■ Exercise objective ■
In the records that follow, the lines from the one containing "else match JSString.split c r with" to the one containing "now rewrite E.", inclusive, are to be given again exactly.

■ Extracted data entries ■
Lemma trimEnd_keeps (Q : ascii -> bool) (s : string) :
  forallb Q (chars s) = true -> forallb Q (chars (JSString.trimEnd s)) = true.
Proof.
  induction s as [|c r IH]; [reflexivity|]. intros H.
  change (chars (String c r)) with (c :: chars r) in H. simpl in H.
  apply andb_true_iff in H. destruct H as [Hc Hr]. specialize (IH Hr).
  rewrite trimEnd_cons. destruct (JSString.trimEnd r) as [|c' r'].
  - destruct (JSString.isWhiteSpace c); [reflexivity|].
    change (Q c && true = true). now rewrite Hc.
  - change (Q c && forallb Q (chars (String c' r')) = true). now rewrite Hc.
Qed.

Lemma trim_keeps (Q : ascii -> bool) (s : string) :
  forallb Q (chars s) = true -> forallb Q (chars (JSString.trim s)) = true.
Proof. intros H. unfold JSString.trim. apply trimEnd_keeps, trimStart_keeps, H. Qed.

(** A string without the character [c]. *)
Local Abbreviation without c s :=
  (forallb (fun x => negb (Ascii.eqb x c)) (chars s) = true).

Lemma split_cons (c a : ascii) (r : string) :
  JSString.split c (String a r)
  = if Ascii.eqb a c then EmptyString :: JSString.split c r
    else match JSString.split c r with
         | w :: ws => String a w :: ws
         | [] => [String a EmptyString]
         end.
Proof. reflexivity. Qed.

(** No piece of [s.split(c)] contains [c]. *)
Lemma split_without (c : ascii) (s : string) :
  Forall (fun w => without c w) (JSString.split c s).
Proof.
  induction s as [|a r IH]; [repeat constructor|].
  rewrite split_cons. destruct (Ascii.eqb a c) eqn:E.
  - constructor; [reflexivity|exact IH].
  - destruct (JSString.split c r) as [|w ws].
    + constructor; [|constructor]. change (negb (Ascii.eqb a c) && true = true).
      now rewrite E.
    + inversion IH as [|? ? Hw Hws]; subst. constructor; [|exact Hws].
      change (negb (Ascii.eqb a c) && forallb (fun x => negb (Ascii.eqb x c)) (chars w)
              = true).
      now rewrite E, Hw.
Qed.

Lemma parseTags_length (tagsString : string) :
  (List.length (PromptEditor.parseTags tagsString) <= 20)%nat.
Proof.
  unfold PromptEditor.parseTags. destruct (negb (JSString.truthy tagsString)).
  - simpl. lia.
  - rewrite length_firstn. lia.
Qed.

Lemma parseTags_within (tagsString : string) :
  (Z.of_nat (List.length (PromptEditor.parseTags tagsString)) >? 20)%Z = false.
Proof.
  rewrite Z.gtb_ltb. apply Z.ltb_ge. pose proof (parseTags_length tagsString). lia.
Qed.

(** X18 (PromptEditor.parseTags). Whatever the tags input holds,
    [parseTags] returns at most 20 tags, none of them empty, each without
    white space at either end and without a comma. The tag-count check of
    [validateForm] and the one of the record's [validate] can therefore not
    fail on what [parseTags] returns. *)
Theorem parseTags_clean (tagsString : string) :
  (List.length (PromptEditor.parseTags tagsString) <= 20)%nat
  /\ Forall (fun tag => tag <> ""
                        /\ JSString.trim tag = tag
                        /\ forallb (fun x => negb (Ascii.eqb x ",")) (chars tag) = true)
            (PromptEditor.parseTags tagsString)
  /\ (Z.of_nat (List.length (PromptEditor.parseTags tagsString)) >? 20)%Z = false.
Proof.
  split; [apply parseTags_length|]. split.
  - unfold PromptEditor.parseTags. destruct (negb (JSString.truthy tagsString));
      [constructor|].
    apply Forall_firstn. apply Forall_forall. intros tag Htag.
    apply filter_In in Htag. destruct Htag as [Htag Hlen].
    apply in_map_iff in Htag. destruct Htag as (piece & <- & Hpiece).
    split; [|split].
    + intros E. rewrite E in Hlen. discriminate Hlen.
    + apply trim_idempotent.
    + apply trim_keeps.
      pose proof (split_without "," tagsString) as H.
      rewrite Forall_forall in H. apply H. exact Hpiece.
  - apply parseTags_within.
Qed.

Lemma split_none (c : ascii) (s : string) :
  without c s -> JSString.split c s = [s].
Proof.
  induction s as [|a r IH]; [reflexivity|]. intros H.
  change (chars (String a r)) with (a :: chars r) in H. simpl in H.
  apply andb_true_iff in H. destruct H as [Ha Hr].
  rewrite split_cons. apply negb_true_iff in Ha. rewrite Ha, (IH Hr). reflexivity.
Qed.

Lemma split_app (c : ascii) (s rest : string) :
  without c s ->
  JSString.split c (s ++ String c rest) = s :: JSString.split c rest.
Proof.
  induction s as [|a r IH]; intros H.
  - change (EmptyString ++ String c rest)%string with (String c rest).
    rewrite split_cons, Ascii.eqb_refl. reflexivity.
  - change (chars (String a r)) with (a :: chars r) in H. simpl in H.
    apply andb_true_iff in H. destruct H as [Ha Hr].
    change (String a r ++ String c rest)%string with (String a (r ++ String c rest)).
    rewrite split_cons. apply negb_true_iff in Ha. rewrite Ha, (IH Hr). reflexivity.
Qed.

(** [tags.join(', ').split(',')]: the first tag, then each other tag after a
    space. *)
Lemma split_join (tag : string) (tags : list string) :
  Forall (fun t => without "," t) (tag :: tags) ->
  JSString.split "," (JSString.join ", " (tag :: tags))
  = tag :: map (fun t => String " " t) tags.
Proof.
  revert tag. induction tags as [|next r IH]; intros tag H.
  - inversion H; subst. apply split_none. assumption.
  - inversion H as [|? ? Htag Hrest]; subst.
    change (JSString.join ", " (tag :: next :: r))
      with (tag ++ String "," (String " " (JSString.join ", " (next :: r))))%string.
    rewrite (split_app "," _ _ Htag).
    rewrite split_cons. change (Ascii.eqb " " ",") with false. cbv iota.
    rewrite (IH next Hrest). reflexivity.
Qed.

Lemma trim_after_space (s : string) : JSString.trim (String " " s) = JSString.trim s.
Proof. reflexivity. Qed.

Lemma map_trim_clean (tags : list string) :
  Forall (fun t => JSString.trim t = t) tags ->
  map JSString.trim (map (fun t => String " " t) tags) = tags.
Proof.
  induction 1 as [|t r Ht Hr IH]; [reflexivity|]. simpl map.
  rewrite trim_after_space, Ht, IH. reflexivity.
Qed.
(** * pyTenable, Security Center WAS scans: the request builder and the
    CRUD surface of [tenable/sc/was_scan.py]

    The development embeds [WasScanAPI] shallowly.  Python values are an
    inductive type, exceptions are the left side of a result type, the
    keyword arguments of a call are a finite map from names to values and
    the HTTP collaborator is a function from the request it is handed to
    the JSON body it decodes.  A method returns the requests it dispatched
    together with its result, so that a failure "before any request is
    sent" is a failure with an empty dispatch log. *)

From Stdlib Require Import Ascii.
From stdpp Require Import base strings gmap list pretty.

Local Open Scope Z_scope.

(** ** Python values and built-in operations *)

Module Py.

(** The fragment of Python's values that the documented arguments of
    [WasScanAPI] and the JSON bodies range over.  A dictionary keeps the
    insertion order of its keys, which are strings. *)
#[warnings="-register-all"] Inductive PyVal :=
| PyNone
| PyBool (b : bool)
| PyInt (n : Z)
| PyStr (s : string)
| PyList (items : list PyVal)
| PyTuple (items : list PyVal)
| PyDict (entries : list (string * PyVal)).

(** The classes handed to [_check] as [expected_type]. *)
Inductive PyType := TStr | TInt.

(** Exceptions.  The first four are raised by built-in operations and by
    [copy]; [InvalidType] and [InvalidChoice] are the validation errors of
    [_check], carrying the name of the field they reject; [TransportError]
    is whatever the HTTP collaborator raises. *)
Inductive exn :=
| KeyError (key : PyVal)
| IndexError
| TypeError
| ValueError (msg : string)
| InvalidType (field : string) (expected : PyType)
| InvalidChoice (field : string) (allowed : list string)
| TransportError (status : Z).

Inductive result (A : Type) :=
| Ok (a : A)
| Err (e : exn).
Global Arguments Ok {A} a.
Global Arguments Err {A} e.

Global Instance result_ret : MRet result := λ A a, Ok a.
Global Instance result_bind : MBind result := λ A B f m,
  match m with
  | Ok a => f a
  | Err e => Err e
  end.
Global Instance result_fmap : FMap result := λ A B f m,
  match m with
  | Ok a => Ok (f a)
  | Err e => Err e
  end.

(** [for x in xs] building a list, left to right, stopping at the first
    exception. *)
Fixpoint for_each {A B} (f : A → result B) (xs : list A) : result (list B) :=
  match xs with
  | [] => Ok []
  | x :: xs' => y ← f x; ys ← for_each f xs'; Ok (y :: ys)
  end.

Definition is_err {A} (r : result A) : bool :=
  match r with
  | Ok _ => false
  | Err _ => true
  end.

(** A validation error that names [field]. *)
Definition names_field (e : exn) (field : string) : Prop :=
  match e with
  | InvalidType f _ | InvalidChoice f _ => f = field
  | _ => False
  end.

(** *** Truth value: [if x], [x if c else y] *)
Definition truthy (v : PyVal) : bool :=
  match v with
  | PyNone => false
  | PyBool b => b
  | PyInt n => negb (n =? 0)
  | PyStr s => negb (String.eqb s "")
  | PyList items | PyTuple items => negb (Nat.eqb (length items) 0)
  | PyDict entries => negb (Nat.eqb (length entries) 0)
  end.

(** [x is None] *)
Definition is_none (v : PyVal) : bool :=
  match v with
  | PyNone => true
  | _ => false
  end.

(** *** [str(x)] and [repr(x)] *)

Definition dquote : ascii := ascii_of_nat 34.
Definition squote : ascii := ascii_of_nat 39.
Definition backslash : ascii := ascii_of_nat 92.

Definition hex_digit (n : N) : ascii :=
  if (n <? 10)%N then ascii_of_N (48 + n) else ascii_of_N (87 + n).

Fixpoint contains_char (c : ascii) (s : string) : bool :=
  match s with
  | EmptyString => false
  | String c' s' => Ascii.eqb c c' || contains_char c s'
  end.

■ Task output ■
    else match JSString.split c r with
         | w :: ws => String a w :: ws
         | [] => [String a EmptyString]
         end.
Proof. reflexivity. Qed.

(** No piece of [s.split(c)] contains [c]. *)
Lemma split_without (c : ascii) (s : string) :
  Forall (fun w => without c w) (JSString.split c s).
Proof.
  induction s as [|a r IH]; [repeat constructor|].
  rewrite split_cons. destruct (Ascii.eqb a c) eqn:E.
  - constructor; [reflexivity|exact IH].
  - destruct (JSString.split c r) as [|w ws].
    + constructor; [|constructor]. change (negb (Ascii.eqb a c) && true = true).
      now rewrite E.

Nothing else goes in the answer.